Carboxylic Acids — Structure, Properties and Reactions — AQA GCSE Chemistry (Separate)
Carboxylic acids are a homologous series with the –COOH functional group. They are weak acids.
The carboxylic acid series
Carboxylic acids contain the carboxyl functional group, –COOH. The first four are:
- methanoic acid (HCOOH)
- ethanoic acid (CH₃COOH) — the acid in vinegar
- propanoic acid
- butanoic acid
Properties and reactions
Carboxylic acids:
- Dissolve in water to form acidic solutions.
- React with carbonates to produce a salt, water and carbon dioxide (they fizz).

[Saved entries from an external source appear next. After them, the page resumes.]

(** * AutoOps: the incident-analysis routes, embedded and verified

    A shallow embedding of the three request handlers of the repository

    - [app/api/analyze/stream/route.ts]  (modules [Stream], [StreamRoute]),
    - [app/api/analyze/route.ts]         (modules [Analyze], [AnalyzeRoute]),
    - [app/api/execute/route.ts]         (module [Execute]),

    and of the part of the page that calls them, [app/page.tsx] (module
    [Client]), followed by the properties established about them.

    Conventions of the embedding.

    - A JavaScript string is a [string] whose characters are the code
      units U+0000..U+00FF.
    - A JavaScript number is a [number]: [NaN], the two infinities, or
      [Fin q] for the rational [q] it denotes; every arithmetic result is
      rounded to binary64 by [rnd] (round to nearest, ties to even).  The
      sign of zero is not represented.
    - A value decoded from JSON is a [JSON]; [undefined] is [None] of
      [option JSON].
    - The built-ins whose behaviour is fixed by the language and not by the
      repository ([JSON.parse], [Number] and [String] on text) are the
      methods of the class [Engine]; [reference_engine] implements them.
    - What a route does to the outside is a list: the events the streaming
      route sends, each with the value it hands to [JSON.stringify], and
      the calls the execution trigger makes to the webhook.  What comes
      from the outside is an argument: the fragments of the model's stream
      and how it ends, the text of the model's answer, the answer of the
      webhook. *)

From Stdlib Require Import ZArith QArith Qround Qreduction Qcanon Qpower.
From Stdlib Require Import Bool List Ascii String DecimalString Lia.
From Stdlib Require Import Sorted Permutation.
Import ListNotations.

Local Open Scope string_scope.
Local Open Scope Z_scope.
Local Open Scope list_scope.

Set Warnings "-register-all".

(* ================================================================= *)
(** * Part I.  Definitions                                            *)
(* ================================================================= *)

(* ----------------------------------------------------------------- *)
(** ** Strings                                                        *)
(* ----------------------------------------------------------------- *)

Definition code (c : ascii) : Z := Z.of_nat (nat_of_ascii c).

Definition len (s : string) : Z := Z.of_nat (String.length s).

(** WhiteSpace and LineTerminator code units below U+0100. *)
Definition is_whitespace (c : ascii) : bool :=
  let n := code c in
  ((9 <=? n) && (n <=? 13)) || (n =? 32) || (n =? 160).

(** [String.prototype.trimStart], [trimEnd] and [trim]. *)
Fixpoint trimStart (s : string) : string :=
  match s with
  | String c s' => if is_whitespace c then trimStart s' else s
  | EmptyString => EmptyString
  end.
Lemma store_invariant_preserved_witness :
  let t := snd (track_game WriteOk 730 "CS2" 1 9 fresh) in
  registry_ok (tracked_games t) = true /\
  store_invariant (tracked_games t) /\
  Dict.mem (str 730)
    (tracked_games (snd (untrack_game WriteOk 730 1 9 t))) = false.
Proof.
  split; [reflexivity|].
  pose proof (store_invariant_preserved
                (snd (track_game WriteOk 730 "CS2" 1 9 fresh)) eq_refl)
    as [Inv [_ [_ [_ Cascade]]]].
  split; [exact Inv|].
  exact (proj2 (Cascade WriteOk 730 1 9 _ eq_refl eq_refl)).
Defined.

Lemma reachable_registry_ok (t : GameTracker) :
  reachable t -> registry_ok (tracked_games t) = true.
Proof.
  induction 1.
  - reflexivity.
  - now apply track_game_ok.
  - now apply untrack_game_ok.
  - now apply update_game_data_ok.
Qed.

(** ** Removal *)

Lemma distinct_NoDup (l : list Z) : distinct l = true <-> NoDup l.
Proof.
  induction l as [|x r IH]; simpl.
  - split; [constructor|reflexivity].
  - rewrite andb_true_iff, negb_true_iff, IH. split.
    + intros [C D]. constructor; auto.
      intros I. apply contains_In in I. congruence.
    + intros N. inversion N as [|? ? Hx Hr]; subst. split; auto.
      destruct (contains x r) eqn:C; auto. apply contains_In in C. tauto.
Qed.

Lemma watching_true (r : registry) (game_id channel_id user_id : Z) :
  watching r game_id channel_id user_id = true ->
  exists g us,
    Dict.get (str game_id) r = Some g /\
    Dict.get (str channel_id) (Game.watchers g) = Some us /\
    contains user_id us = true.
Proof.
  unfold watching.
  destruct (Dict.get (str game_id) r) as [g|]; [|discriminate].
  destruct (Dict.get (str channel_id) (Game.watchers g)) as [us|] eqn:Hus;
    [|discriminate].
  intros C. exists g, us. auto.
Qed.

(** Without the pair [untrack_game] returns [False] and does nothing. *)
Lemma untrack_game_unregistered (w : write_outcome)
    (game_id channel_id user_id : Z) (t : GameTracker) :
  watching (tracked_games t) game_id channel_id user_id = false ->
  untrack_game w game_id channel_id user_id t = (false, t).
Proof.
  unfold watching, untrack_game.
  destruct (Dict.get (str game_id) (tracked_games t)) as [g|]; auto.
  destruct (Dict.get (str channel_id) (Game.watchers g)) as [us|]; auto.
  now intros ->.
Qed.

(** The registry [untrack_game] leaves when the pair is registered. *)
Lemma untrack_game_registered (w : write_outcome)
    (game_id channel_id user_id : Z) (t : GameTracker) (g : Game.t)
    (us : list Z) :
  Dict.get (str game_id) (tracked_games t) = Some g ->
  Dict.get (str channel_id) (Game.watchers g) = Some us ->
  contains user_id us = true ->
  let ws :=
    match remove user_id us with
    | [] => Dict.del (str channel_id) (Game.watchers g)
    | _ :: _ =>
        Dict.set (str channel_id) (remove user_id us) (Game.watchers g)
    end in
  untrack_game w game_id channel_id user_id t =
  (true,
   _save_tracking_data w
     (with_tracked_games
        (if Dict.is_empty ws
         then Dict.del (str game_id) (tracked_games t)
         else Dict.set (str game_id) (Game.with_watchers ws g)
                       (tracked_games t))
        t)).
Proof.
  intros Hg Hus C ws. unfold untrack_game. rewrite Hg, Hus, C.
  subst ws. destruct (remove user_id us) as [|u' us'];
    rewrite ?del_set_same; destruct (Dict.is_empty _);
    rewrite ?del_set_same; reflexivity.
Qed.

(** Who watches the channel after the removal: the users of the list with
    the first occurrence of [user_id] dropped. *)
Lemma untrack_game_channel (w : write_outcome)
    (game_id channel_id user_id : Z) (t : GameTracker) (g : Game.t)
    (us : list Z) (u : Z) :
  Dict.get (str game_id) (tracked_games t) = Some g ->
  Dict.get (str channel_id) (Game.watchers g) = Some us ->
  contains user_id us = true ->
  watching (tracked_games (snd (untrack_game w game_id channel_id user_id t)))
           game_id channel_id u
  = contains u (remove user_id us).
Proof.
  intros Hg Hus C.
  rewrite (untrack_game_registered w _ _ _ _ _ _ Hg Hus C). cbn [snd].
  rewrite tracked_games_save. cbn [with_tracked_games tracked_games].
  unfold watching.
  destruct (remove user_id us) as [|u' us'] eqn:R.
  - destruct (Dict.is_empty _).
    + now rewrite DictFacts.get_del_same.
    + rewrite DictFacts.get_set_same.
      cbn [Game.with_watchers Game.watchers].
      now rewrite DictFacts.get_del_same.
  - rewrite DictFacts.is_empty_set, DictFacts.get_set_same.
    cbn [Game.with_watchers Game.watchers].
    now rewrite DictFacts.get_set_same.
Qed.

(** The other channels and the other games keep their watchers. *)
Lemma untrack_game_frame (w : write_outcome)
    (game_id channel_id user_id : Z) (t : GameTracker)
    (game_id' channel_id' u : Z) :
  (game_id', channel_id') <> (game_id, channel_id) ->
  watching (tracked_games (snd (untrack_game w game_id channel_id user_id t)))
           game_id' channel_id' u
  = watching (tracked_games t) game_id' channel_id' u.
Proof.
  intros N.
  destruct (watching (tracked_games t) game_id channel_id user_id) eqn:W;
    [|now rewrite untrack_game_unregistered].
  apply watching_true in W as [g [us [Hg [Hus C]]]].
  rewrite (untrack_game_registered w _ _ _ _ _ _ Hg Hus C). cbn [snd].
  rewrite tracked_games_save. cbn [with_tracked_games tracked_games].
  set (ws := match remove user_id us with
             | [] => Dict.del (str channel_id) (Game.watchers g)
             | _ :: _ => Dict.set (str channel_id) (remove user_id us)
                           (Game.watchers g)
             end).
  unfold watching.
  destruct (Z.eq_dec game_id' game_id) as [->|Ng].
  - assert (Nc : str channel_id' <> str channel_id).
    { intros E. apply str_inj in E. congruence. }
    assert (Hws : Dict.get (str channel_id') ws
                  = Dict.get (str channel_id') (Game.watchers g)).
    { subst ws. destruct (remove user_id us).
      - now apply DictFacts.get_del_other.
      - now apply DictFacts.get_set_other. }
    rewrite Hg. destruct (Dict.is_empty ws) eqn:E.
    + rewrite DictFacts.get_del_same, <- Hws.
      now rewrite (DictFacts.is_empty_get _ _ E).
    + rewrite DictFacts.get_set_same.
      cbn [Game.with_watchers Game.watchers]. now rewrite Hws.
  - assert (Nk : str game_id' <> str game_id).
    { intros E. now apply str_inj in E. }
    destruct (Dict.is_empty ws).
    + now rewrite DictFacts.get_del_other.
    + now rewrite DictFacts.get_set_other.
Qed.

- React with alcohols (with an acid catalyst) to form esters, which have sweet/fruity smells.
Weak acids
Carboxylic acids are weak acids — they are only partially ionised in water. This means that, at the same concentration, they have a higher pH (are less acidic) than a strong acid like hydrochloric acid, and react more slowly with metals and carbonates.
Exam tips
- The functional group is –COOH; learn the first four acids (ethanoic = vinegar).
- They form acidic solutions and react with carbonates (→ salt + water + CO₂).
- They are weak acids (partially ionised) — higher pH than strong acids of the same concentration.
- With alcohols they form esters (fruity smells).